== Instructions for the task ==
What appears from the first line of the records below through the line containing "(fleet_accepts gws w →" must be reproduced verbatim.

(Entries taken from a collection)
(** One reconciliation of a GatewayDNS that is there. *)
Lemma reconcile_gathered gd sel w :
  gds w !! req = Some gd →
  LabelSelectorAsSelector (spec_ClusterSelector (gd_Spec gd)) = inl sel →
  col_Namespace (gr_ClusterGatewayCollector r) = ns → fleet_healthy w →
  ∃ gws, gathered w gd gws ∧
    (fleet_accepts gws w →
     ∃ res w', Reconcile orders r req w = (res, w') ∧
       (res = Ok tt ∨ res = Err failed_to_converge) ∧ (all_ok w → res = Ok tt) ∧
       fleet_converged gws w w').
Proof using All.
  intros Hgd Hsel Hns Hok.
  destruct (gather gd sel w Hgd Hsel Hok) as (l & gws & w1 & Hmatch & Hcol & (Hcls & _ & Hst) & Hgws).
  exists gws. split; [done|]. intros Hacc.
  destruct (converge_fleet gws w1) as (res & w' & Hrun & Hres & Hall & Hconv).
  - by eapply gathered_gateways_ok.
  - intros c. rewrite Hcls. apply Hok.
  - intros c. rewrite Hcls, Hst. apply Hacc.
  - exists res, w'. unfold Reconcile, call_try. run_m.
    rewrite (mgmt_get _ _ Hmgmt w req gd Hgd), Hmatch, Hcol. split; [exact Hrun|].
    split; [done|]. split; [by unfold all_ok in *; rewrite Hcls in Hall|].
    intros c Hc Hcns Hn k. specialize (Hconv c). rewrite Hcls, Hst in Hconv. auto.
Qed.

(** * Properties *)

(** C10: reconciling a GatewayDNS whose selector is valid collects its gateways
    as the clusters have them - one for each selected cluster whose service
    is a load balancer with an address; a cluster that cannot be queried counts as unreachable -
    and takes every healthy cluster of the namespace, selected or not, to the
    slices of these gateways, provided that validation accepts the slices of
    the gateways that are there to collect; only a cluster that is not healthy
    can make it return an error, which asks for another attempt. *)
Theorem Reconcile_propagates gd sel w
    (Hgd : gds w !! req = Some gd)
    (Hsel : LabelSelectorAsSelector (spec_ClusterSelector (gd_Spec gd)) = inl sel)
    (Hns : col_Namespace (gr_ClusterGatewayCollector r) = ns)
    (Hok : fleet_healthy w) (Hacc : ∀ gws, gathered w gd gws → fleet_accepts gws w) :
  ∃ gws res w', Reconcile orders r req w = (res, w') ∧
    (res = Ok tt ∨ res = Err failed_to_converge) ∧ (all_ok w → res = Ok tt) ∧
    gathered w gd gws ∧ fleet_converged gws w w'.
Proof using All.
  destruct (reconcile_gathered gd sel w Hgd Hsel Hns Hok) as (gws & Hgws & Hrun).
  destruct (Hrun (Hacc gws Hgws)) as (res & w' & ? & ? & ? & ?). by exists gws, res, w'.
Qed.

(** C15: once a GatewayDNS is gone, its reconciliation leaves no slice of it in
    the controller's namespace of any healthy cluster of its namespace, and
    changes no other slice there. *)
Theorem Reconcile_deleted w (Hgd : gds w !! req = None) (Hok : fleet_healthy w) :
  ∃ res w', Reconcile orders r req w = (res, w') ∧ (all_ok w → res = Ok tt) ∧
    ∀ c, c ∈ cls w → om_Namespace (cl_meta c) = nn_namespace req →
      ok (meta_key (cl_meta c)) = true → ∀ k s,
      slices_of c w' !! k = Some s ↔
      slices_of c w !! k = Some s ∧ ¬ (nn_namespace k = ns ∧ owned req s = true).
Proof using H2 Hmgmt Htracker Hframe Horders.
  unfold Reconcile, call_try. run_m.
  destruct (mgmt_get_missing _ _ Hmgmt w req Hgd) as (e & -> & ->).
  destruct (converge_fleet [] w) as (res & w' & Hrun & _ & Hall & Hconv); [by apply Forall_nil|done| |].
  { intros c _ _ _ cg d []%not_elem_of_nil. }
  exists res, w'. split; [exact Hrun|]. split; [done|]. intros c Hc Hns Hn k s.
  specialize (Hconv c Hc Hns Hn k). unfold converged in Hconv.
  case_decide as Hk; [|rewrite Hconv; naive_solver].
  change (filed_under [] k) with (@None ClusterGateway) in Hconv.
  destruct (slices_of c w !! k) as [s'|]; [destruct (owned req s') eqn:Hown|];
    rewrite Hconv; naive_solver congruence.
Qed.

(** The requests of a cluster, whatever its labels: those of the GatewayDNS
    resources of its namespace that select it. *)
Lemma ClusterToGatewayDNS_spec m w :
  ∃ reqs, ClusterToGatewayDNS m w = (Ok reqs, w) ∧
    ∀ n, n ∈ reqs ↔ ∃ gd, gds w !! n = Some gd ∧ om_Namespace m = nn_namespace n ∧ selects gd m.
Proof using Hmgmt.
  destruct (mgmt_list _ _ Hmgmt w (om_Namespace m)) as (l & Hlist & Hl).
  unfold ClusterToGatewayDNS, call_try. run_m. rewrite Hlist. eexists. split; [done|].
  intros n. cbn [gdl_Items]. rewrite match_gateway_dns_loop. split.
  - intros [[]%not_elem_of_nil|(gd & sel & Hin & -> & Hsel & Hm)].
    apply Hl in Hin as [Hgd Hns]. exists gd. split; [done|]. split; [done|]. by exists sel.
  - intros (gd & Hgd & Hns & sel & Hsel & Hm). right. exists gd, sel.
    pose proof (mgmt_keys _ _ Hmgmt w n gd Hgd) as Hkey. split; [|done].
    apply Hl. rewrite Hkey. split; [done|]. by rewrite Hns, <-Hkey.
Qed.

(** C24: the events of a cluster and the search of a GatewayDNS agree: the
    requests that a change of a cluster triggers name exactly the GatewayDNS
    resources whose [ListMatchingClusters] lists the cluster. *)
Theorem ClusterToGatewayDNS_searches c w (Hc : c ∈ cls w) :
  ∃ reqs, ClusterToGatewayDNS (cl_meta c) w = (Ok reqs, w) ∧
    ∀ n, n ∈ reqs ↔ ∃ gd l, gds w !! n = Some gd ∧
      ListMatchingClusters gd w = (Ok l, w) ∧ c ∈ l.
Proof using Hmgmt.
  destruct (ClusterToGatewayDNS_spec (cl_meta c) w) as (reqs & Hrun & Hreqs).
  exists reqs. split; [done|]. intros n. rewrite Hreqs. unfold ListMatchingClusters. split.
  - intros (gd & Hgd & Hns & sel & Hsel & Hm). exists gd.
    destruct (mgmt_clusters _ _ Hmgmt w (Some sel) (om_Namespace (gd_meta gd))) as (l & Hlist & Hl & _).
    exists l. split; [done|]. rewrite Hsel, (call_ok _ _ _ _ Hlist). split; [done|].
    apply Hl. rewrite <-(mgmt_keys _ _ Hmgmt w n gd Hgd) in Hns. split_and!; [done|done|].
    by intros s [= <-].
  - intros (gd & l & Hgd & Hrun' & Hin). exists gd. split; [done|].
    destruct (LabelSelectorAsSelector _) as [sel|err] eqn:Hsel; [|done].
    destruct (mgmt_clusters _ _ Hmgmt w (Some sel) (om_Namespace (gd_meta gd))) as (l' & Hlist & Hl & _).
    rewrite (call_ok _ _ _ _ Hlist) in Hrun'. injection Hrun' as ->.
    apply Hl in Hin as (_ & Hns & Hm). split; [by rewrite Hns, <-(mgmt_keys _ _ Hmgmt w n gd Hgd)|].
    exists sel. auto.
Qed.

== Answer for the task ==
(** One reconciliation of a GatewayDNS that is there. *)
Lemma reconcile_gathered gd sel w :
  gds w !! req = Some gd →
  LabelSelectorAsSelector (spec_ClusterSelector (gd_Spec gd)) = inl sel →
  col_Namespace (gr_ClusterGatewayCollector r) = ns → fleet_healthy w →
  ∃ gws, gathered w gd gws ∧
    (fleet_accepts gws w →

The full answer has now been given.